From: Nick Piggin <npiggin@suse.de>
To: "Paul E. McKenney" <paulmck@us.ibm.com>
Cc: Andrew Morton <akpm@osdl.org>,
Benjamin Herrenschmidt <benh@kernel.crashing.org>,
Paul McKenney <Paul.McKenney@us.ibm.com>,
Linux Kernel <linux-kernel@vger.kernel.org>,
Linux Memory Management <linux-mm@kvack.org>
Subject: Re: [patch 3/3] radix-tree: RCU lockless readside
Date: Thu, 22 Jun 2006 18:55:51 +0200 [thread overview]
Message-ID: <20060622165551.GB23109@wotan.suse.de> (raw)

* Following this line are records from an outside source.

(** Copying the table's sectors one after the other. *)
Lemma read_table_ok (g : nat -> Z) b n k d :
  length b = (n * SECTOR)%nat -> (k <= n)%nat ->
  (forall i, (i < n)%nat -> serves d (g i) /\ sector_at d (g i) = sector_slice b i) ->
  exists d', for_each (R := unit) (seq (n - k) k) (fun s acc => buf ← read_sector (g s); mret (inl (splice (s * 512) buf acc)))
      (take ((n - k) * SECTOR) b ++ replicate (k * SECTOR) 0) d = (Ok (inl b), d') /\ becomes d (sector_at d) d'.
Proof.
  intros Hb. revert d. induction k as [|k IH]; intros d Hk Hd.
  - exists d. cbn [seq for_each Nat.mul replicate]. rewrite app_nil_r, Nat.sub_0_r, take_ge by lia. split; [done|apply becomes_refl].
  - cbn [seq for_each]. destruct (Hd (n - S k)%nat ltac:(lia)) as [Hs Hc].
    destruct (read_sector_served d _ Hs) as (d1 & E1 & B1 & S1).
    unfold mbind at 1, M_bind at 1. unfold mbind at 1, M_bind at 1. rewrite E1. cbn [mret M_ret].
    assert (Hstep : splice ((n - S k) * 512) (sector_at d (g (n - S k)%nat)) (take ((n - S k) * SECTOR) b ++ replicate (S k * SECTOR) 0)
      = take ((n - k) * SECTOR) b ++ replicate (k * SECTOR) 0).
    { rewrite Hc. unfold splice. change 512%nat with SECTOR.
      assert (Ht : length (take ((n - S k) * SECTOR) b) = ((n - S k) * SECTOR)%nat)
        by (rewrite length_take, Hb; apply Nat.min_l, Nat.mul_le_mono_r; lia).
      rewrite take_app_length' by done. unfold sector_slice. rewrite length_take, length_drop.
      replace (SECTOR `min` (length b - SECTOR * (n - S k)))%nat with SECTOR by (rewrite Hb; unfold SECTOR; lia).
      rewrite drop_app_ge by (rewrite Ht; apply Nat.le_add_r). rewrite Ht, drop_replicate.
      replace ((n - S k) * SECTOR + SECTOR - (n - S k) * SECTOR)%nat with SECTOR by lia.
      replace (S k * SECTOR - SECTOR)%nat with (k * SECTOR)%nat by lia. rewrite app_assoc. f_equal.
      rewrite (Nat.mul_comm SECTOR), take_take_drop. f_equal. unfold SECTOR. lia. }
    rewrite Hstep. replace (S (n - S k)) with (n - k)%nat by lia. destruct (IH d1) as (d2 & E2 & B2); [lia| |].
    + intros i Hi. destruct (Hd i Hi) as [Hsi Hci]. split; [by apply S1|]. by rewrite B1.
    + exists d2. split; [exact E2|]. eapply becomes_trans; [by split|]. eapply becomes_ext; [exact B2|exact B1].
Qed.
(** Redrawing: whatever was on the line, it now shows the new text with the cursor
    where the editor has it. *)
Lemma redraw_state kb X cursor w :
  state X (length pre + cursor) w -> (cursor <= length X)%nat ->
  printable (line_buffer kb) -> (cursor_pos kb <= length (line_buffer kb))%nat ->
  (length pre + length (line_buffer kb) <= BUFFER_WIDTH)%nat ->
  exists w', redraw_line kb (length X) cursor w = (Ok tt, w') /\
    state (line_buffer kb) (length pre + cursor_pos kb) w'.
Proof.
  intros Hs Hc Hp Hk Hf. pose proof (ls_fits _ _ _ _ _ _ Hs) as HX. unfold redraw_line.
  destruct (right_state X (length pre + cursor) (length X - cursor) w Hs ltac:(lia)) as (w1 & E1 & H1).
  replace (length pre + cursor + (length X - cursor))%nat with (length pre + length X)%nat in H1 by lia.
  destruct (erase_state X w1 H1) as (w2 & E2 & H2).
  destruct (print_state [] (line_buffer kb) w2) as (w3 & E3 & H3); [cbn; by rewrite Nat.add_0_r|done|done|].
  cbn [app] in H3.
  destruct (left_state (line_buffer kb) (length pre + cursor_pos kb) (length (line_buffer kb) - cursor_pos kb) w3)
    as (w4 & E4 & H4); [|lia|].
  { by replace (length pre + cursor_pos kb + (length (line_buffer kb) - cursor_pos kb))%nat
      with (length pre + length (line_buffer kb))%nat by lia. }
  exists w4. split; [|done]. unfold mbind, M_bind. by rewrite E1, E2, E3.
Qed.
End Line.

(** ** The driver's invariant *)

Definition kb_inv (kb : KeyboardDriver) : Prop :=
  printable (line_buffer kb) /\ (cursor_pos kb <= length (line_buffer kb))%nat /\
  Forall printable (history kb) /\
  match history_index kb with Some i => (i < length (history kb))%nat | None => True end.

Lemma scancode_to_char_printable kb sc c :
  scancode_to_char kb sc = Some c -> c = 10 \/ 0x20 <= c <= 0x7e.
Proof.
  unfold scancode_to_char, key. intros H.
  repeat match type of H with
  | match ?x with _ => _ end = _ => destruct x; try discriminate H
  end.
  all: injection H as <-; first [by left | right; destruct (shift_held kb); by vm_compute].
Qed.

Lemma printable_recall kb i l :
  kb_inv kb -> idx (history kb) i = Ok l -> printable l /\ (i < length (history kb))%nat.
Proof.
  intros (_ & _ & Hh & _) Hi. apply idx_Ok in Hi. split; [|by eapply lookup_lt_Some].
  by eapply (Forall_lookup_1 _ _ _ _ Hh).
Qed.

Lemma recall_older_ok kb :
  kb_inv kb -> exists b kb', recall_older kb = Ok (b, kb') /\ kb_inv kb' /\ (b = false -> kb' = kb).
Proof.
  intros Hk. pose proof Hk as (Hp & Hc & Hh & Hi). unfold recall_older.
  destruct (history kb) as [|h0 hs] eqn:Eh; [by eexists _, _|].
  assert (Hrec : forall i, (i < length (h0 :: hs))%nat -> exists b kb',
    (l ← idx (h0 :: hs) i; Ok (true, set_line l (length l) (set_index (Some i) kb))) = Ok (b, kb') /\
    kb_inv kb' /\ (b = false -> kb' = kb)).
  { intros i Hlt. destruct (idx_lt _ _ Hlt) as [l El]. rewrite El. eexists _, _. split; [done|].
    rewrite <- Eh in El, Hlt, Hh. destruct (printable_recall kb i l Hk El). split; [|done].
    split; [done|]. cbn. split; [lia|]. by rewrite Eh in *. }
  destruct (history_index kb) as [[|i]|]; [by eexists _, _| |].
  - apply Hrec. lia.
  - apply Hrec. cbn. lia.
Qed.

Lemma recall_newer_ok kb :
  kb_inv kb -> exists b kb', recall_newer kb = Ok (b, kb') /\ kb_inv kb' /\ (b = false -> kb' = kb).
Proof.
  intros Hk. pose proof Hk as (Hp & Hc & Hh & Hi). unfold recall_newer.
  destruct (history_index kb) as [i|]; [|by eexists _, _].
  destruct (Nat.ltb_spec (i + 1) (length (history kb))) as [Hlt|Hge].
  - destruct (idx_lt _ _ Hlt) as [l El]. rewrite El. eexists _, _. split; [done|].
    destruct (printable_recall kb _ l Hk El). split; [|done]. split; [done|]. cbn. split; [lia|done].
  - eexists _, _. split; [done|]. split; [|done]. repeat split; [constructor|cbn; lia|done].
Qed.

(** ** Keyboard and screen together *)

(** The line on the screen is the line in the buffer, cursor and all. *)
Definition synced (above : list (list ScreenChar)) (color : Z) (pre : list ScreenChar) (kb : KeyboardDriver)
    (w : Writer) : Prop :=
  line_state above color pre (line_buffer kb) (length pre + cursor_pos kb) w.

(** What a press that is not Enter draws brings the screen back in step. *)
Definition redraws (kb kb' : KeyboardDriver) (draw : M Writer unit) : Prop :=
  forall above color pre w, synced above color pre kb w ->
    (length pre + length (line_buffer kb') <= BUFFER_WIDTH)%nat ->
    exists w', draw w = (Ok tt, w') /\ synced above color pre kb' w'.

Lemma redraws_same kb kb' :
  line_buffer kb' = line_buffer kb -> cursor_pos kb' = cursor_pos kb -> redraws kb kb' (mret tt).
Proof. intros H1 H2 above color pre w Hs _. exists w. split; [done|]. unfold synced. by rewrite H1, H2. Qed.

Lemma redraws_line kb kb' :
  kb_inv kb -> kb_inv kb' ->
  redraws kb kb' (redraw_line kb' (length (line_buffer kb)) (cursor_pos kb)).
Proof.
  intros (_ & Hc & _) (Hp' & Hc' & _) above color pre w Hs Hf.
  by apply redraw_state.
Qed.

Lemma insert_char_ok c kb :
  kb_inv kb -> 0x20 <= c <= 0x7e ->
  exists draw, insert_char c kb = Ok (set_line (take (cursor_pos kb) (line_buffer kb) ++
      c :: drop (cursor_pos kb) (line_buffer kb)) (cursor_pos kb + 1) kb, draw) /\
    kb_inv (set_line (take (cursor_pos kb) (line_buffer kb) ++ c :: drop (cursor_pos kb) (line_buffer kb))
      (cursor_pos kb + 1) kb) /\
    redraws kb (set_line (take (cursor_pos kb) (line_buffer kb) ++ c :: drop (cursor_pos kb) (line_buffer kb))
      (cursor_pos kb + 1) kb) draw.
Proof.
  intros Hk Hch. pose proof Hk as (Hp & Hc & Hh & Hi). unfold insert_char, insert_at.
  rewrite (proj2 (Nat.leb_le _ _)) by done. cbn [mbind res_bind]. eexists. split; [done|].
  set (kb' := set_line _ _ kb).
  assert (Hk' : kb_inv kb').
  { split; [|split; [|done]]; cbn.
    - apply Forall_app. split; [by apply Forall_take|]. constructor; [done|by apply Forall_drop].
    - rewrite length_app, length_take. cbn. rewrite length_drop. lia. }
  split; [done|]. by apply (redraws_line kb kb').
Qed.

In-Reply-To: <20060622163032.GC1295@us.ibm.com>
On Thu, Jun 22, 2006 at 09:30:32AM -0700, Paul E. McKenney wrote:
> On Thu, Jun 22, 2006 at 05:45:18PM +0200, Nick Piggin wrote:
> >
> > I'll probably put a little table in radix-tree.h to summarise the
> > API synchronisation requirements, OK?
>
> Makes sense to me -- except will that feed into the docbook stuff?
> It seems to me to be really important to get these sorts of requirements
> included in the docbook stuff. I have had too many people show me
> code that assumed that RCU somehow synchronizes updates, so it is
> good to call out these requirements early and often.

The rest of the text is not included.